Un montage grossier diffusé mardi soir sur les réseaux sociaux montrait ainsi des images de l’ambassadeur du Gabon en France annonçant la mort du président Bongo.
Le 28 octobre, quatre jours après son hospitalisation en Arabie saoudite, le porte-parole de la présidence, Ike Ngouoni, affirmait que le chef de l’Etat avait eu “un malaise” dû à une “fatigue sévère” en raison d’une très forte activité ces dernier mois.
Depuis, plus rien. Un silence de dix jours qui inquiète de nombreux Gabonais.
L’hôpital du roi Fayçal à Ryad où avait été admis Ali Bongo le 24 octobre, s’est refusé à tout commentaire. A un journaliste de l’AFP qui s’y est rendu mercredi, il a été répondu que pour toute information concernant le président, il fallait un “ordre royal” ou bien une autorisation de l’ambassade du Gabon.
“Nous n’avons pas assez d’informations”, note Ange-Gaël Makaya Makaya, étudiant à l’Université Omar Bongo de Libreville, pour qui, du coup, les Gabonais “spéculent trop” sur les réseaux sociaux ou dans leurs conversations.
On parle de mise en sommeil artificiel du président, d’un accident vasculaire cérébral (AVC), de son transfert dans un hôpital de Paris ou Londres, sans preuves.
“Les réseaux sociaux ne sont pas un baromètre de l’état d’esprit des Gabonais”, estime M. Makaya Makaya. “La tradition chez nous veut qu’on ne souhaite pas la mort de quelqu’un, surtout lorsqu’il s’agit d’un dirigeant”.
Mais comme le reconnaît un diplomate, “la communication officielle n’a pas épargné les doutes”.
Une communication “verrouillée”, selon un journaliste gabonais qui, sous couvert d’anonymat, ajoute: “seul un cercle très restreint qui comprend la femme du président, Sylvia Bongo, a accès aux informations”.
L’incertitude sur l’état de santé du président, commence aussi à préoccuper les milieux économiques.

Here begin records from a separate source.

(** * Verification of the animation core of talking-cat-ai (script.js)

    The development embeds the six orchestration classes of [script.js]:
    [AnimationStateManager], [QuaternionRotationController],
    [ProceduralAnimationLayer], [ActionScheduler],
    [ContextDrivenAnimationController] and [BehaviorStateMachine].

    Number model.  JavaScript numbers are IEEE doubles.  Where the code only
    adds, subtracts, multiplies and compares, a number is a rational [Q] with
    exact arithmetic, so that every definition evaluates; [Math_PI] is the
    exact value of the double [Math.PI].  Where the code calls [Math.sin] and
    [Math.cos] (the procedural layer) a number is a real [R].  Rounding,
    NaN and the infinities are outside both models. *)

From Stdlib Require Import Reals.
From Stdlib Require Import QArith Qround Qabs ZArith Lia Psatz.
From Stdlib Require Import List String Ascii Bool Arith.
Import ListNotations.
Open Scope Q_scope.

(** ** Comparisons of JavaScript numbers, as booleans *)

Definition Qltb (a b : Q) : bool := negb (Qle_bool b a).
Definition Qgtb (a b : Q) : bool := Qltb b a.

(** ** QuaternionRotationController.rotateTo (script.js 108-134) *)

Module Rotation.

(** [Math.PI], the double 0x400921FB54442D18. *)
Definition Math_PI : Q := 884279719003555 # 281474976710656.

(** [while (angle > Math.PI) angle -= Math.PI * 2;]  One unit of fuel is one
    test of the loop condition; [None] is fuel exhausted. *)
Fixpoint wrap_down (fuel : nat) (angle : Q) : option Q :=
  match fuel with
  | O => None
  | S f => if Qgtb angle Math_PI
           then wrap_down f (angle - Math_PI * 2)
           else Some angle
  end.

(** [while (angle < -Math.PI) angle += Math.PI * 2;] *)
Fixpoint wrap_up (fuel : nat) (angle : Q) : option Q :=
  match fuel with
  | O => None
  | S f => if Qltb angle (- Math_PI)
           then wrap_up f (angle + Math_PI * 2)
           else Some angle
  end.

(** The closure [normalizeAngle] of [rotateTo]. *)
Definition normalizeAngle (fuel : nat) (angle : Q) : option Q :=
  match wrap_down fuel angle with
  | Some a => wrap_up fuel a
  | None => None
  end.

Definition minAngle : Q := - Math_PI / 2.
Definition maxAngle : Q := Math_PI / 4.

(** The [if / else if] that constrains the normalized angle. *)
Definition limitAngle (a : Q) : Q :=
  if Qltb a minAngle then minAngle
  else if Qgtb a maxAngle then maxAngle
  else a.

(** The arguments of [targetQuat.setFromAxisAngle]: the rotation axis and the
    angle about it.  The quaternion is (0, sin(angle/2), 0, cos(angle/2)); the
    yaw of the target orientation is [angle]. *)
Record AxisAngle : Type := mkAxisAngle {
  axis : Q * Q * Q;
  angle : Q
}.

(** [rotateTo] up to the construction of [targetQuat]; the tween that follows
    only reads it. *)
Definition rotateTo_target (fuel : nat) (targetAngleY : Q) : option AxisAngle :=
  match normalizeAngle fuel targetAngleY with
  | Some limitedTargetAngle =>
      Some (mkAxisAngle (0, 1, 0) (limitAngle limitedTargetAngle))
  | None => None
  end.

(** Loop tests that suffice for an input: both loops together run at most
    |angle| / 2PI times, and each needs one more test to leave. *)
Definition enough_fuel (angle : Q) : nat :=
  S (Z.to_nat (Qceiling (Qabs angle / (Math_PI * 2)))).
(** X19.  Behind the interceptor the identifier is never the client's: a
    [Create] of a body that [ValidateInput] lets through answers, when it
    succeeds, with the generated identifier. *)
Theorem validated_Create_generates_id env collection
    (data : gmap string value) (w : World Conn) response w' :
  ValidateInput (Some data) = None ->
  Create env collection (Some data) w = Returned (response, None, w') ->
  exists r : gmap string value,
    response = Some r /\ r !! ID = Some (VString (new_object_id env)).
Proof.
  intros Hvalid. destruct (ValidateInput_accepts data Hvalid) as (Hid & _).
  unfold Create.
  match goal with
  | |- context [retry 5 ?f ?c ?l] =>
      destruct (retry 5 f c l) as [[insertError c'] lg]
  end.
  destruct insertError; [discriminate |].
  intros [= <- <-]. eexists. split; [reflexivity |].
  rewrite lookup_insert_eq.
  repeat (rewrite lookup_insert_ne by discriminate).
  rewrite bool_decide_eq_false_2
    by (rewrite Hid; intros [? ?]; discriminate).
  rewrite lookup_insert_eq. reflexivity.
Qed.

(** X20.  Behind the interceptor an [Update] that succeeds writes back a
    record with the value of the body for every field of the body and
    with the [_id] and the [createdAt] of the record found. *)
Theorem validated_Update_keeps_id_and_createdAt env collection id
    (data existing : gmap string value) (w : World Conn) c response w' :
  ValidateInput (Some data) = None ->
  FindId_One collection id (conn w) = (inr existing, c) ->
  Update env collection id (Some data) w = Returned (response, None, w') ->
  exists written : gmap string value,
    UpdateId collection id written c = (None, conn w')
    /\ written !! ID = existing !! ID
    /\ written !! CreatedAt = existing !! CreatedAt
    /\ forall k v, data !! k = Some v -> written !! k = Some v.
Proof.
  intros Hvalid Hfind.
  destruct (ValidateInput_accepts data Hvalid) as (Hid & Hcreated & Hupdated).
  unfold Update. rewrite Hfind.
  match goal with
  | |- context [UpdateId ?a ?b ?d ?c] =>
      set (written := d);
      destruct (UpdateId a b written c) as [[updateErr |] c'] eqn:Hupdate
  end; [discriminate |].
  intros [= <- <-]. exists written. split; [exact Hupdate |].
  unfold written. split; [| split].
  - rewrite merge_lookup, lookup_insert_ne by discriminate.
    rewrite Hid. reflexivity.
  - rewrite merge_lookup, lookup_insert_ne by discriminate.
    rewrite Hcreated. reflexivity.
  - intros k v Hk. rewrite merge_lookup.
    rewrite lookup_insert_ne by (intros <-; congruence).
    rewrite Hk. reflexivity.
Qed.

End UpdateFacts.

Lemma Update_lookup_failure_witness :
  FindId_One "items" "a1"
    (mkMemDB {[("items", "a1") := {[ID := VString "a1"]}]}
       [Some (ErrDriver "EOF")])
  = (inl (ErrDriver "EOF"),
     mkMemDB {[("items", "a1") := {[ID := VString "a1"]}]} [])
  /\ Update sample_env "items" "a1" (Some {["name" := VString "b"]})
       (mkWorld (mkMemDB {[("items", "a1") := {[ID := VString "a1"]}]}
                   [Some (ErrDriver "EOF")]) [])
     = Returned (None, Some (mkError 404 "Item not found."),
                 mkWorld
                   (mkMemDB {[("items", "a1") := {[ID := VString "a1"]}]} [])
                   [])
  /\ Plain.Update sample_env "items" "a1" (Some {["name" := VString "b"]})
       (mkWorld (mkMemDB {[("items", "a1") := {[ID := VString "a1"]}]}
                   [Some (ErrDriver "EOF")]) [])
     = Returned (None, Some (mkError 404 "Item not found."),
                 mkWorld
                   (mkMemDB {[("items", "a1") := {[ID := VString "a1"]}]} [])
                   []).
Proof.
  split; [reflexivity |].
  apply (Update_lookup_failure sample_env "items" "a1"
           {["name" := VString "b"]}
           (mkWorld (mkMemDB {[("items", "a1") := {[ID := VString "a1"]}]}
                       [Some (ErrDriver "EOF")]) [])
           (ErrDriver "EOF")).
  reflexivity.
Defined.

Lemma validated_Create_generates_id_witness :
  exists response w',
    ValidateInput (Some {["name" := VString "a"]}) = None
    /\ Create sample_env "items" (Some {["name" := VString "a"]}) empty_world
       = Returned (response, None, w')
    /\ exists r : gmap string value,
         response = Some r
         /\ r !! ID = Some (VString (new_object_id sample_env)).
Proof.
  do 2 eexists. split; [reflexivity |]. split; [reflexivity |].
  eapply (validated_Create_generates_id sample_env "items"
            {["name" := VString "a"]} empty_world); reflexivity.
Defined.

Lemma validated_Update_keeps_id_and_createdAt_witness :
  exists c response w',
    ValidateInput (Some {["name" := VString "new"]}) = None
    /\ FindId_One "items" "a1"
         (mkMemDB {[("items", "a1") :=
                      {[ID := VString "a1"; "name" := VString "old";
                        CreatedAt := VInt32 100; UpdatedAt := VInt32 100]}]}
            [])
       = (inr {[ID := VString "a1"; "name" := VString "old";
                CreatedAt := VInt32 100; UpdatedAt := VInt32 100]}, c)
    /\ Update (mkEnv 200 "b2") "items" "a1" (Some {["name" := VString "new"]})
         (mkWorld
            (mkMemDB {[("items", "a1") :=
                         {[ID := VString "a1"; "name" := VString "old";
                           CreatedAt := VInt32 100;
                           UpdatedAt := VInt32 100]}]} [])
            [])
       = Returned (response, None, w')
    /\ exists written : gmap string value,
         UpdateId "items" "a1" written c = (None, conn w')
         /\ written !! ID
            = ({[ID := VString "a1"; "name" := VString "old";
                 CreatedAt := VInt32 100; UpdatedAt := VInt32 100]}
                 : gmap string value) !! ID
         /\ written !! CreatedAt
            = ({[ID := VString "a1"; "name" := VString "old";
                 CreatedAt := VInt32 100; UpdatedAt := VInt32 100]}
                 : gmap string value) !! CreatedAt
         /\ forall k v,
              ({["name" := VString "new"]} : gmap string value) !! k = Some v ->
              written !! k = Some v.
Proof.
  do 3 eexists. split; [reflexivity |]. split; [reflexivity |].
  split; [reflexivity |].
  eapply (validated_Update_keeps_id_and_createdAt (mkEnv 200 "b2") "items"
           "a1" {["name" := VString "new"]}
           {[ID := VString "a1"; "name" := VString "old";
             CreatedAt := VInt32 100; UpdatedAt := VInt32 100]}
           (mkWorld
              (mkMemDB {[("items", "a1") :=
                           {[ID := VString "a1"; "name" := VString "old";
                             CreatedAt := VInt32 100;
                             UpdatedAt := VInt32 100]}]} [])
              [])); reflexivity.
Defined.

(** ** The two copies *)

Section CopiesFacts.
Context {Conn : Type} `{Driver Conn}.
Variable json_unmarshal : string -> value * option string.
Variable int_of_unrepresentable : spec_float -> Z.


End CopiesFacts.

(** ** Connection *)

(** A list of addresses without addresses is not the nil list: [Init]
    accepts it. *)
Example Init_no_addresses :
  snd (Init (mkDataProvider (Slice []) "db" "admin" "user" "secret"
               (None : option unit) zero_DialInfo)) = None
  /\ snd (Init (mkDataProvider NilSlice "db" "admin" "user" "secret"
                  (None : option unit) zero_DialInfo))
     = Some (mkError 500 "Database 'addresses' must be specified.").
Proof. split; reflexivity. Qed.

“Un dirigeant d’entreprise gabonais me confiait qu’il entendait ralentir certains projets dans lesquels il était engagé financièrement”, affirme l’économiste gabonais Mays Mouissi.
Le précédent Omar Bongo
Et selon le cadre d’une multinationale présente au Gabon, localement “les affaires n’ont pas stoppé, mais mes dirigeants à l’international doivent avoir un oeil sur le déroulement des événements”.
Les Gabonais ont en mémoire le black-out autour de la maladie du père d’Ali, le président Omar Bongo auquel il a succédé et qui, en 2009, gravement malade, avait été transféré à Barcelone.
Sa mort, annoncée publiquement le 8 juin 2009, avait été révélée la veille par un hebdomadaire français, mais démentie par le Premier ministre d’alors, Jean Eyeghe Ndong.
Ali Bongo est toujours officiellement attendu à Paris le 11 novembre à l’occasion du centenaire de la fin de la première guerre mondiale, selon une source diplomatique française.
Une possible vacance du pouvoir du président de la République doit être constatée par la Cour constitutionnelle, saisie par le gouvernement ou des bureaux du Parlement (Sénat et Assemblée nationale), selon la constitution gabonaise.
Le président du Sénat assure alors l’intérim jusqu’à l’organisation d’une élection présidentielle dans un délai maximum de 45 jours.
Mais en attendant, “personne ne sait ce qui se passe vraiment”, selon un proche de la famille Bongo. “C’est comme dans un avion avant le crash”, ajoute un militant du Parti démocratique gabonais (PDG) au pouvoir.
Un pouvoir aujourd’hui divisé autour de deux clans, selon un observateur politique.
“Un +clan des durs+ rassemble plusieurs généraux et conseilleurs autour de Frédéric Bongo, le frère du président et chef des services de renseignements. Il s’oppose au clan rassemblant le directeur de cabinet Brice Laccruche, la première dame et des membres du Mouvement des amis d’Ali Bongo Ondimba (Mogabo)”, affirme-t-il.
Sans jamais citer le nom du président Bongo, l’opposant Jean Ping, candidat malheureux à la présidentielle de 2016 qui se proclame toujours “président élu”, est sorti samedi de plusieurs mois de silence pour appeler au “rassemblement”.